No, we’re talking Sunday strips the way George Washington meant them to be when he offered up a remarkably foresighted article to the nascent Constitution in 1787, requiring every newspaper in the 13 States to carry at least ten pages of comics, with full-page color printing on Sundays. Did you know that Washington was a huge comics fan? Unfortunately the article was killed by Alexander Hamilton, who had gotten a sneak peek at a strip proposed by Tom Paine called “Doonesbury,” named after the small Pennsylvania town that Paine had holed up in during the brief days after the American Revolution. Based on what he saw of Paine’s strip, Hamilton was convinced that comics would become a tool to encourage the people to mock and deride the ruling class, so he quickly put the kibosh to the amendment. Paine went off to try and help with the French Revolution, falling in briefly with a family by the name of Trudeau…and the rest is history, of a sort.

But back to those Sunday strips. We’re talking full-page, beautifully-colored flights of fancy. And while Windsor McCay or George Herriman may have been as good as Frank King, nobody was ever better.

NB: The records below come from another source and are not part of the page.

Definition apply_ntp_redirect (interface gateway_ip table_name : string) : M unit :=
  validate_iface interface;;
  validate_ip gateway_ip;;
  flush_rules (ntp_table table_name);;
  load_ruleset (ntp_ruleset interface gateway_ip (ntp_table table_name)).

Definition remove_ntp_redirect (table_name : string) : M unit := flush_rules (ntp_table table_name).

End Commands.

(** * What a chain does to a packet *)

Record packet := mkPacket {
  p_iif : string;
  p_oif : string;
  p_src : Z;
  p_dst : Z;
  p_proto : string;
  p_dport : Z;
  p_established : bool
}.

(** An address or a network, as written, holds an IPv4 address. *)
Definition holds (s : string) (a : Z) : bool :=
  match Ip.ip_network s with Some w => Ip.in_network (Ip.V4 a) w | None => false end.

Definition nft_matches (r : nft_rule) (p : packet) : bool :=
  opt_ok (fun io => String.eqb (fst io) (p_iif p) && String.eqb (snd io) (p_oif p)) (n_ifaces r) &&
  (negb (n_established r) || p_established p) &&
  opt_ok (fun fv => holds (snd fv) (if String.eqb (fst fv) "ip daddr" then p_dst p else p_src p))
    (n_addr r) &&
  opt_ok (fun x => String.eqb x (p_proto p)) (n_proto r) &&
  opt_ok (fun x => x =? p_dport p) (n_dport r).

(** What nft takes as an IPv4 address or network. *)
Definition v4_text (s : string) : bool :=
  match Str.split_char "/" s with
  | [addr] => is_some (Ip.parse_v4 addr)
  | [addr; mask] => is_some (Ip.parse_v4 addr) && opt_ok (fun n => n <=? 32) (Ip.digits mask) && is_some (Ip.digits mask)
  | _ => false
  end.
(* ===== verification/DutNetwork.v ===== *)
(** * The device network driver

    [jumpstarter_driver_dut_network]: the configuration files and the process of
    dnsmasq ([dnsmasq.py]), interfaces and forwarding ([iproute.py]) and the driver
    itself ([driver.py]): set-up, clean-up, address and DNS entries, the
    synchronisation of one-to-one mappings and the arguments of tcpdump.

    The state is what the driver keeps, the files of its state directory and the
    commands and signals sent so far; the answers to commands, the delivery of
    signals, name resolution and the start of dnsmasq are parameters. *)

From stdpp Require Import base list strings pretty gmap.
From Stdlib Require Import ZArith Lia Ascii.
From S2P Require Import Prelude PyText PyIp DutFilter.

Open Scope Z_scope.
Open Scope list_scope.

(** ** Data *)

(** An entry of [addresses]: a dictionary with [ip] and optional keys. *)
Record AddressEntry := mkAddress {
  a_ip : string;
  a_mac : option string;
  a_hostname : option string;
  a_public_ip : option string
}.

Record DnsEntry := mkDns { d_hostname : string; d_ip : string }.

Record DhcpLease := mkDhcpLease { expiry : Z; mac : string; ip : string; hostname : string }.

(** The fields that no operation changes. *)
Record Config := mkConfig {
  interface : string;
  subnet : string;
  gateway_ip : string;
  upstream_interface : option string;
  dhcp_enabled : bool;
  dhcp_range_start : string;
  dhcp_range_end : string;
  dns_servers : list string;
  local_ntp : bool;
  enable_tcpdump : bool;
  filter_ : option FilterConfig;
  state_dir : option string;
  nat_mode : string;
  public_interface : option string
}.

Inductive kill_result := Delivered | NoPermission | NoSuchProcess.

Record World := mkWorld {
  addresses : list AddressEntry;
  dns_entries : list DnsEntry;
  dnsmasq_process : option Z;
  state_path : option string;
  upstream : option string;
  prefix_len : Z;
  prev_fwd_iface : string;
  prev_fwd_upstream : string;
  upstream_prefix_len : Z;
  added_aliases : gset string;
  fwd_rule_handles : list Z;
  ntp_server : bool;
  tcpdump_process : bool;
  files : list (string * string);
  commands : list command;
  signals : list (Z * string)
}.
(* ===== verification/DutNetworkCorrect.v ===== *)
(** * The device network driver: theorems

    What the calls of DutNetwork.v keep and change: one entry per address, the files
    that mirror the entries, the aliases and rules that mirror the mappings, the lease
    file read back, the commands of a clean-up, and what an early failure leaves. *)

From stdpp Require Import base list strings pretty gmap.
From Stdlib Require Import ZArith Lia Ascii.
From S2P Require Import Prelude PyText PyIp DutFilter DutNetwork.

Open Scope Z_scope.
Open Scope list_scope.

(** ** Running a sequence *)

Lemma seq_run {A B} (m : N A) (g : A -> N B) w w' a : m w = (w', inr a) -> seq_ m g w = g a w'.
Proof. intros H. unfold seq_. by rewrite H. Qed.

Lemma seq_fail {A B} (m : N A) (g : A -> N B) w w' e : m w = (w', inl e) -> seq_ m g w = (w', inl e).
Proof. intros H. unfold seq_. by rewrite H. Qed.

Lemma seq_inv {A B} (m : N A) (g : A -> N B) w w' b :
  seq_ m g w = (w', inr b) -> exists w1 a, m w = (w1, inr a) /\ g a w1 = (w', inr b).
Proof. unfold seq_. destruct (m w) as [w1 [e|a]]; [done | eauto]. Qed.

(** An operation keeps a property of the state, on every path. *)
Definition keeps {A} (P : World -> Prop) (m : N A) : Prop := forall w, P w -> P (fst (m w)).

Lemma keeps_seq {A B} P (m : N A) (g : A -> N B) :
  keeps P m -> (forall a, keeps P (g a)) -> keeps P (seq_ m g).
Proof.
  intros Hm Hg w Hw. unfold seq_. specialize (Hm w Hw). destruct (m w) as [w1 [e|a]]; [done |].
  by apply Hg.
Qed.
(** The loop never holds two leases at once: whatever happens in a session, its lease is
    left before the next one is acquired and before the loop ends; but it starts one token
    monitor per lease, and none of them is stopped. *)
Theorem one_lease_at_a_time fuel env i deadline used :
  let tr := fst (fst (attempts fuel env i deadline used)) in
  one_at_a_time None tr = true /\ monitors tr = acquisitions tr.
Proof.
  cbv zeta. revert i deadline used. induction fuel as [|fuel IH]; intros i deadline used; cbn [attempts]; [done |].
  destruct (acquired (env i)) as [e|l]; [done |].
  destruct (after_session (env i) l deadline) as [d|r].
  - specialize (IH (S i) (Some d) (Some i)). destruct (attempts fuel env (S i) (Some d) (Some i)) as [[tr u] r].
    cbn [fst app one_at_a_time] in *. rewrite !Nat.eqb_refl. cbn. destruct IH as [-> H]. split; [done |].
    unfold monitors, acquisitions in *. cbn. by rewrite H.
  - destruct (match outcome (env i) with inr _ => _ | inl _ => false end); cbn; rewrite !Nat.eqb_refl; done.
Qed.

(** One round of the loop. *)
Lemma attempts_round n env i deadline used l :
  acquired (env i) = inr l ->
  match after_session (env i) l deadline with
  | Retry d =>
      attempts (S n) env i deadline used =
      let '(tr, u, r) := attempts n env (S i) (Some d) (Some i) in
      ([Acquire i; StartTokenMonitor i; LeaveLease i] ++ tr, u, r)
  | Done r => exists tr, attempts (S n) env i deadline used = (tr, Some i, Some r) /\ acquisitions tr = 1%nat
  end.
Proof.
  intros H. cbn [attempts]. rewrite H. destruct (after_session _ _ _) as [d|r]; [done |].
  eexists. split; [done |]. destruct (match outcome _ with inr _ => _ | inl _ => false end); done.
Qed.

(** The retries have one deadline, fixed by the first failure. *)
Lemma after_session_deadline a l D : match after_session a l (Some D) with Retry d => d = D /\ t_check a < D | Done _ => True end.
Proof.
  unfold after_session. destruct (outcome a) as [e|]; [| done]. destruct (unreachable_of e); [| done].
  destruct (a_ended a); [done |]. destruct (a_transferred a); [done |]. destruct (D <=? t_check a) eqn:E; [done |].
  apply Z.leb_gt in E. done.
Qed.
(* ===== verification/FlashText.v ===== *)
(** * The texts of the storage flasher

    Package [jumpstarter-driver-flashers], [client.py]: what the client writes to the serial
    console of a device and what it accepts from its user. Commands for the device are shell
    text, so [Shell] below is the part of a POSIX shell that splits a line into words; the
    theorems say which words the texts mean. Strings are ASCII. *)

From stdpp Require Import base list strings sets.
From Stdlib Require Import ZArith Lia Ascii.
From S2P Require Import Oci Prelude PyText Flasher.

Open Scope string_scope.
Open Scope list_scope.

(** * A shell's reading of a line *)

Module Sh.

(** The double quote. *)
Definition DQUOTE : ascii := ascii_of_nat 34.

Inductive token := Word (w : string) | Op (c : ascii).

Inductive mode := Plain | Single | Double.

Record state := St { md : mode; cur : option string; toks : list token }.

Definition start : state := St Plain None [].

Definition flush_word (cur : option string) : list token := match cur with Some w => [Word w] | None => [] end.

Definition blank (c : ascii) : bool := Ascii.eqb c " " || Ascii.eqb c (ascii_of_nat 9).

Definition operator (c : ascii) : bool :=
  Str.has_char c "&;|()<>" || Ascii.eqb c Str.newline.

(** [\w] of a regular expression with [re.ASCII]. *)
Definition word_char (c : ascii) : bool :=
  let n := nat_of_ascii c in
  ((48 <=? n) && (n <=? 57) || (65 <=? n) && (n <=? 90) || (97 <=? n) && (n <=? 122) || (n =? 95))%nat.

(** The characters [shlex.quote] leaves unquoted. *)
Definition safe_char (c : ascii) : bool := word_char c || Str.has_char c "@%+=:,./-".

Definition add (c : ascii) (cur : option string) : option string :=
  Some (default "" cur ++ String c "")%string.

(** One character. [None] is text that is not taken as it is (an expansion, an escape, a
    comment); a question mark outside quotes is a pattern that matches no file. *)
Definition step (s : state) (c : ascii) : option state :=
  match md s with
  | Single =>
      if Ascii.eqb c "'" then Some (St Plain (cur s) (toks s)) else Some (St Single (add c (cur s)) (toks s))
  | Double =>
      if Ascii.eqb c DQUOTE then Some (St Plain (cur s) (toks s))
      else if Str.has_char c "$`\" then None
      else Some (St Double (add c (cur s)) (toks s))
  | Plain =>
      if blank c then Some (St Plain None (toks s ++ flush_word (cur s)))
      else if operator c then Some (St Plain None (toks s ++ flush_word (cur s) ++ [Op c]))
      else if Ascii.eqb c "'" then Some (St Single (Some (default "" (cur s))) (toks s))
      else if Ascii.eqb c DQUOTE then Some (St Double (Some (default "" (cur s))) (toks s))
      else if safe_char c || Ascii.eqb c "?" then Some (St Plain (add c (cur s)) (toks s))
      else None
  end.

Fixpoint run (text : string) (s : state) : option state :=
  match text with
  | EmptyString => Some s
  | String c rest => match step s c with Some s' => run rest s' | None => None end
  end.

Definition lex (text : string) : option (list token) :=
  match run text start with
  | Some (St Plain cur toks) => Some (toks ++ flush_word cur)
  | _ => None
  end.

End Sh.

(** * Texts for the device *)

Definition DQ : string := String Sh.DQUOTE "".

(** [s.replace("'", ...)], which leaves the quotes, adds a quoted quote and enters them again. *)
Definition ESCAPED_QUOTE : string := ("'" ++ DQ ++ "'" ++ DQ ++ "'")%string.

Fixpoint sq (s : string) : string :=
  match s with
  | EmptyString => EmptyString
  | String c s' => if Ascii.eqb c "'" then (ESCAPED_QUOTE ++ sq s')%string else String c (sq s')
  end.

(** [shlex.quote] *)
Definition quote (s : string) : string :=
  match s with
  | EmptyString => "''"
  | _ => if Str.all_chars Sh.safe_char s then s else ("'" ++ sq s ++ "'")%string
  end.

Definition header_part (kv : string * string) : string :=
  ("-H '" ++ sq (Str.strip (fst kv)) ++ ": " ++ sq (Str.strip (snd kv)) ++ "'")%string.

Definition named (kv : string * string) : bool := truthy (Str.strip (fst kv)).

Definition curl_header_args (headers : list (string * string)) : string :=
  Str.join " " (map header_part (List.filter named headers)).

Definition cmdline_tls_args (insecure_tls : bool) (stored_cacert : option string) : string :=
  Str.strip ((if insecure_tls then "-k " else "") ++
             match stored_cacert with
             | Some c => if truthy c then "--cacert " ++ c ++ " " else ""
             | None => ""
             end)%string.

(** The commands the client sends. *)
Definition check_url_command (tls_args header_args image_url : string) : string :=
  ("curl --location --max-time 30 --fail -sS -r 0-0 -o /dev/null " ++ tls_args ++ " " ++ header_args ++
   " " ++ DQ ++ image_url ++ DQ)%string.

Definition download_fls_command (download_url : string) : string :=
  ("curl -L " ++ download_url ++ " -o /sbin/fls")%string.

Definition fls_command (auth_env tls_args header_args image_url target_path : string) : string :=
  (auth_env ++ " fls from-url -i 1.0 -n " ++ tls_args ++ " " ++ header_args ++ " --o-direct " ++
   DQ ++ image_url ++ DQ ++ " " ++ target_path)%string.

Definition shell_flash_command (decompress_cmd tls_args header_args image_url target_path : string) : string :=
  ("( set -o pipefail; curl -fsSL " ++ tls_args ++ " " ++ header_args ++ " " ++ DQ ++ image_url ++ DQ ++ " | " ++
   decompress_cmd ++ " dd of=" ++ target_path ++ " bs=64k iflag=fullblock oflag=direct && echo " ++
   DQ ++ "F" ++ DQ ++ DQ ++ "LASH_COMPLETE" ++ DQ ++ " || echo " ++
   DQ ++ "F" ++ DQ ++ DQ ++ "LASH_FAILED" ++ DQ ++ " ) &")%string.

(** ** Credentials for an OCI registry *)

(** [base64.b64encode] *)
Definition b64_char (v : Z) : Z :=
  (if v <? 26 then v + 65 else if v <? 52 then v + 71 else if v <? 62 then v - 4
   else if v =? 62 then 43 else 47)%Z.

Fixpoint b64encode (bs : list Z) : list Z :=
  match bs with
  | [] => []
  | [a] => [b64_char (a / 4); b64_char (a mod 4 * 16); PAD; PAD]%Z
  | [a; b] => [b64_char (a / 4); b64_char (a mod 4 * 16 + b / 16); b64_char (b mod 16 * 4); PAD]%Z
  | a :: b :: c :: rest =>
      [b64_char (a / 4); b64_char (a mod 4 * 16 + b / 16); b64_char (b mod 16 * 4 + c / 64);
       b64_char (c mod 64)]%Z ++ b64encode rest
  end.

Fixpoint of_codes (l : list Z) : string :=
  match l with [] => EmptyString | c :: l' => String (ascii_of_nat (Z.to_nat c)) (of_codes l') end.

Definition NEWLINE : string := String Str.newline "".

Definition creds_content (oci_username oci_password : string) : string :=
  ("FLS_REGISTRY_USERNAME=" ++ quote oci_username ++ NEWLINE ++
   "FLS_REGISTRY_PASSWORD=" ++ quote oci_password ++ NEWLINE)%string.

Definition CREDS_CHUNK : nat := 512.

Definition creds_chunks (content : string) : list string :=
  let encoded := of_codes (b64encode (Utf8.of_string content)) in
  chunks (String.length encoded) CREDS_CHUNK encoded.

(** [_setup_fls_oci_credential_file]: the lines it sends to write [content] into a file. *)
Definition file_lines (creds_file content : string) : list string :=
  let b64_file := (creds_file ++ ".b64")%string in
  [("true > " ++ quote creds_file)%string; ("true > " ++ quote b64_file)%string] ++
  map (fun chunk => ("printf '%s' " ++ quote chunk ++ " >> " ++ quote b64_file)%string) (creds_chunks content) ++
  [("base64 -d " ++ quote b64_file ++ " > " ++ quote creds_file)%string; ("chmod 600 " ++ quote creds_file)%string].

Definition credential_lines (creds_file oci_username oci_password : string) : list string :=
  file_lines creds_file (creds_content oci_username oci_password).

Definition fls_oci_auth_env (path : string) (creds_file : option string) : string :=
  match creds_file with
  | Some f =>
      if Str.startswith "oci://" path && truthy f
      then ("set -o allexport; . " ++ quote f ++ "; set +o allexport;")%string
      else ""
  | None => ""
  end.

(** ** Redaction *)

(** [s.replace(old, new)] for an [old] that is not empty: [skip] characters of an occurrence
    are still to be passed over. *)
Fixpoint replace_from (old new s : string) (skip : nat) : string :=
  match s with
  | EmptyString => EmptyString
  | String a s' =>
      match skip with
      | S k => replace_from old new s' k
      | O => if String.prefix old s then (new ++ replace_from old new s' (String.length old - 1))%string
             else String a (replace_from old new s' 0)
      end
  end.

(** [sorted(values, key=len, reverse=True)] *)
Fixpoint insert_longest (v : string) (l : list string) : list string :=
  match l with
  | [] => [v]
  | x :: l' => if (String.length x <? String.length v)%nat then v :: l else x :: insert_longest v l'
  end.
(** [_update_accumulated_output] keeps the last 64 KiB. *)
Definition update_accumulated_output (acc data : string) : string :=
  let all := (acc ++ data)%string in
  if (WINDOW <? String.length all)%nat then drop (String.length all - WINDOW) all else all.

Definition check_completion_markers (acc : string) : exc + bool :=
  if Str.str_contains "FLASH_COMPLETE" acc then inr true
  else if Str.str_contains "FLASH_FAILED" acc
  then inl (retryable "Flash operation failed - curl or pipeline failed")
  else inr false.

(** [_handle_dd_finished] *)
Definition handle_dd_finished (finished : option Z) : M Z := fun s =>
  let now := clock env (reads_done s) in
  match finished with
  | Some t => if (5000 <? now - t)%Z
              then (s, inl (error KNonRetryable "Flash operation completed without success/failure marker"))
              else bind (record (Slept 1)) (fun _ => ret t) s
  | None => bind (record (Slept 1)) (fun _ => ret now) s
  end.

Fixpoint monitor_dd_loop (fuel : nat) (dd_pid acc : string) (finished : option Z) : M unit :=
  match fuel with
  | O => raise (error (KOther "out of fuel") "")
  | S fuel' =>
      do* data := (if String.eqb dd_pid "0" then ret "" else command ("cat /proc/" ++ dd_pid ++ "/fdinfo/1")%string) in
      let acc := update_accumulated_output acc data in
      match check_completion_markers acc with
      | inl e => raise e
      | inr true => ret tt
      | inr false =>
          if negb (String.eqb dd_pid "0") && Str.str_contains "No such file or directory" data
          then do* t := handle_dd_finished finished in monitor_dd_loop fuel' dd_pid acc (Some t)
          else record (Slept 1) >>> monitor_dd_loop fuel' dd_pid acc finished
      end
  end.

Definition is_digits (s : string) : bool :=
  truthy s && Str.all_chars (fun c => let n := nat_of_ascii c in ((48 <=? n) && (n <=? 57))%nat) s.

Definition monitor_flash_progress (fuel : nat) : M unit :=
  do* output := command "pidof dd" in
  match List.find is_digits (map Str.strip (Str.splitlines output)) with
  | None => raise (error KNonRetryable "Could not find dd process ID")
  | Some pid => monitor_dd_loop fuel pid output None
  end.
(** Repeated calls with a query become rules with the same condition instead of a sequence:
    the first is used every time. *)
Theorem repeated_queries_not_sequenced :
  let q := VDict [(KStr "query", VDict [(KStr "id", VStr "7")])] in
  let e n := [(KStr "match", q); (KStr "status", VInt n)] in
  convert_url_endpoints [("http://h/p", VList [VDict ((KStr "method", VStr "GET") :: e 200); VDict ((KStr "method", VStr "GET") :: e 503)])] [] =
  inr [("GET /p", VDict [(KStr "rules", VList [VDict (e 200%Z); VDict (e 503%Z)])])].
Proof. reflexivity. Qed.

(** The host is not part of a key: of two hosts with the same path, the later one is kept. *)
Theorem hosts_collide :
  convert_url_endpoints [("http://a/p", VList [VDict [(KStr "status", VInt 200)]]); ("http://b/p", VList [VDict [(KStr "status", VInt 404)]])] [] =
  inr [("GET /p", VDict [(KStr "status", VInt 404)])].
Proof. reflexivity. Qed.

(** ** Witnesses *)

Lemma url_converted_witness :
  exists converted, convert_url_endpoints [("http://h/p", VList [VDict [(KStr "status", VInt 200)]])] [] = inr converted /\
    dict_get "GET /p" converted = Some (VDict [(KStr "status", VInt 200)]).
Proof.
  destruct (url_converted "http://h/p" (VList [VDict [(KStr "status", VInt 200)]]) [VDict [(KStr "status", VInt 200)]]
              [("GET", [(KStr "status", VInt 200)])] [] eq_refl eq_refl eq_refl) as (c & H1 & H2 & _).
  exists c. split; [done |]. exact (H2 "GET").
Defined.

Lemma export_name_plain_witness :
  exists segs, Forall Storage.plain segs /\ export_name "GET" "/../../etc/passwd" ".txt" = ("responses/GET/" ++ Str.join "/" segs)%string.
Proof.
  destruct (export_name_plain "GET" "/../../etc/passwd" ".txt" eq_refl ltac:(cbn; lia)) as (segs & _ & H1 & H2).
  exists segs. split; [done | exact H2].
Defined.
(** C31: A file is sent in messages below the limit of 4 MiB, and decoding them one by one gives
    the file. *)
Theorem file_chunks_exact content :
  Forall (fun m => (Z.of_nat (String.length m) <= 2796205)%Z) (file_chunks content) /\
  map (fun m => b64decode (Utf8.of_string m)) (file_chunks content) =
  map (fun c => Some (Utf8.of_string c)) (chunks (String.length content) FILE_CHUNK content) /\
  concat_strings (chunks (String.length content) FILE_CHUNK content) = content.
Proof.
  pose proof FILE_CHUNK_value as Hv.
  destruct (chunks_concat (String.length content) FILE_CHUNK content) as [H1 H2]; [lia | done |].
  split; [| by apply file_chunks_decoded]. unfold file_chunks.
  apply Forall_map. eapply Forall_impl; [exact H2 |]. intros c [_ Hc]. cbn.
  rewrite of_codes_length. pose proof (b64encode_length (Utf8.of_string c)) as Hb. rewrite of_string_length in Hb.
  lia.
Qed.

(** An upload changes at most one file, and that is inside the directory of mock files; so is
    every scenario that is loaded by name. *)
Theorem files_confined cfg w path content d k :
  (dict_get k (mock_files (fst (upload_mock_file cfg w path content d))) <> dict_get k (mock_files d) ->
   relative_to (resolve_path w (d_files (directories cfg))) k = true) /\
  (forall resolved, resolve_scenario_path cfg w path = inr resolved ->
   relative_to (resolve_path w (d_mocks (directories cfg))) resolved = true /\ exists_ w resolved = true).
Proof.
  split.
  - unfold upload_mock_file. cbv zeta. set (base := resolve_path w _). set (dest := resolve_path w (path_join base path)).
    destruct (relative_to base dest) eqn:E; cbn [negb]; [| done]. destruct content as [bytes|]; [cbn | done].
    intros H. destruct (decide (dest = k)) as [<-|Hne]; [done |]. by rewrite dict_get_set_other in H.
  - intros resolved. unfold resolve_scenario_path. cbv zeta. set (p := if is_dir w _ then _ else _).
    destruct (relative_to _ _) eqn:E; cbn [negb]; [| done]. destruct (exists_ w _) eqn:E2; cbn [negb]; [| done].
    by intros [= <-].
Qed.

(** Captured requests outlive a stop, but bodies in the spool do not: a scenario that is
    exported afterwards has no response for them. *)
Theorem spooled_bodies_lost d r :
  running d = true -> rq_body r = None ->
  captured (fst (stop d)) = captured d /\
  response_raw (fun f => dict_get f (spool_files (fst (stop d)))) r = None.
Proof.
  intros Hr Hb. unfold stop. rewrite (bind_returns _ _ _ d d), Hr by done. cbn. split; [done |].
  unfold response_raw. rewrite Hb. destruct (rq_body_file r) as [f|]; [by destruct (truthy f) | done].
Qed.

(** ** Witnesses *)

Module DriverDemo.

Definition cfg : Config :=
  mkConfiguration "127.0.0.1" "127.0.0.1" 8081 (resolve_defaults "/tmp" "me" (mkDirectories "" "" "" "" "" "")) true "" [] "pw".

Definition world : World :=
  mkWorld (fun _ => inr (VDict [])) (fun _ => inr (VDict [])) None None "/tmp/s.sock" None (inr 42%Z) true "" (fun _ => false)
    (fun _ => true) (fun _ => false) (fun _ => inr "") (fun p => normpath p) "now" (fun _ => None).

Definition fresh : Driver :=
  mkDriver 8080 None [] [] "stopped" false None no_capture [] false None None [] [].

Definition reader (v : value) : endpoint := demo_endpoint "x".

End DriverDemo.
Definition mock_fate (w : World) (m : mock) : fate :=
  match m with
  | BodyMock status body ct headers =>
      match body_value w body with
      | inr v => Stored [(KStr "status", VInt status); (KStr "body", v); (KStr "content_type", VStr ct);
                         (KStr "headers", or_empty headers)]
      | inl e => Refused ("Invalid body JSON: " ++ e)
      end
  | FileMock file ct status headers =>
      let guessed := match guess_type w file with Some t => if truthy t then t else "application/octet-stream"
                                                | None => "application/octet-stream" end in
      Stored ([(KStr "status", VInt status); (KStr "file", VStr file);
               (KStr "content_type", VStr (if truthy ct then ct else guessed))] ++ optional "headers" (or_empty headers))
  | PatchMock patches headers => Stored ((KStr "patch", VDict patches) :: optional "headers" (or_empty headers))
  | LatencyMock status body latency ct =>
      match body_value w body with
      | inr v => Stored [(KStr "status", VInt status); (KStr "body", v); (KStr "content_type", VStr ct);
                         (KStr "latency_ms", VInt latency)]
      | inl e => Raised e
      end
  | SequenceMock [] => Refused "Sequence must be a non-empty JSON array"
  | SequenceMock l => Stored [(KStr "sequence", VList l)]
  | RulesMock [] => Refused "Rules must be a non-empty JSON array"
  | RulesMock l => Stored [(KStr "rules", VList l)]
  | TemplateMock template status => Stored [(KStr "status", VInt status); (KStr "body_template", template)]
  | AddonMock name config => Stored ((KStr "addon", VStr name) :: optional "addon_config" (or_empty config))
  end.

From simple scenes of perfectly rendered domestic comedy, to surreal color experiments that take the breath away, the 96-page collection SUNDAYS WITH WALT AND SKEEZIX is an exploration of the endless possibilities of a single page of comics. Hardbound, digitally-restored, and–most importantly–printed at the ORIGINAL SIZE (!!!GLORIOUS SLACK-JAWED WONDER!!!) of 16 x 21 inches, this isn’t just the ultimate coffee table book–it can double as the coffee table.

I know, I know, the book is 95 Bucks. But it’s easy: just take all the money you’ve saved by not buying Countdown this whole time (because I know you didn’t get suckered in by that crap) and, boom, the book is paid for. Trust me, it’s worth it.

(NOTE: Walt and Skeezix being produced when it was, there are a few instances of the black stereotype common to the era. I choose to take the bad with the good and wince through it, but if you are someone who simply cannot bring yourself to overlook or struggle through the ignorance of the past…well, you’ve been warned.)